§ **Requirement**
Below is a block of records. Copy every line in it that contains the word "span".

§ **Available records**
(** [v.get(key, default)] *)
Definition py_get (key : string) (default_ : pyval) (v : pyval) : result pyval :=
  match v with
  | VDict d => Ok (default default_ (dict_get key d))
  | _ => attribute_error
  end.

(** [_get_field]; [None] is the value of what is not there. *)
Definition _get_field (field : string) (v : pyval) : pyval :=
  match v with
  | VDict d => match dict_get (json_alias field) d with
               | Some x => x
               | None => default VNone (dict_get field d)
               end
  | _ => VNone
  end.

Definition json_id (field : string) (span : pyval) : string :=
  match _get_field field span with
  | VNone => EmptyString
  | v => py_str repr v
  end.

Definition json_str (field : string) (v : pyval) : string :=
  match _get_field field v with VNone => EmptyString | v => py_str repr v end.

(** [int(v or 0)] *)
Definition int_or_zero (v : pyval) : result Z := if truthy_val v then py_int v else Ok 0.

Definition json_latency (span : pyval) : result pyfloat :=
  end_ ← int_or_zero (_get_field "end_time_unix_nano" span);
  start ← int_or_zero (_get_field "start_time_unix_nano" span);
  true_div (end_ - start) 1000000.

Definition json_status_error (span : pyval) : result (option string) :=
  match _get_field "status" span with
  | VNone => Ok None
  | status =>
      code ← _parse_int (_get_field "code" status);
      Ok (_get_status_error code (json_str "message" status))
  end.

Definition py_float (v : pyval) : result pyfloat :=
  match v with
  | VFloat f => Ok f
  | VInt z => match float_of_Z z with
              | S754_infinity _ => Raise (OtherError "OverflowError")
              | f => Ok f
              end
  | VBool b => Ok (float_of_Z (if b then 1 else 0))
  | VStr s => float_of_str s
  | _ => Raise (TypeError "float() argument must be a string or a real number")
  end.

(** An attribute's key.  A scalar other than a string, which the format does
    not allow, fails here; the code keeps it as a key and the schema refuses
    the span. *)
Definition json_key (item : pyval) : result string :=
  k ← py_get "key" (VStr EmptyString) item;
  match k with VStr s => Ok s | _ => Raise (TypeError "key") end.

§ **Solved problem**
Definition json_id (field : string) (span : pyval) : string :=
  match _get_field field span with
Definition json_latency (span : pyval) : result pyfloat :=
  end_ ← int_or_zero (_get_field "end_time_unix_nano" span);
  start ← int_or_zero (_get_field "start_time_unix_nano" span);
Definition json_status_error (span : pyval) : result (option string) :=
  match _get_field "status" span with
    the span. *)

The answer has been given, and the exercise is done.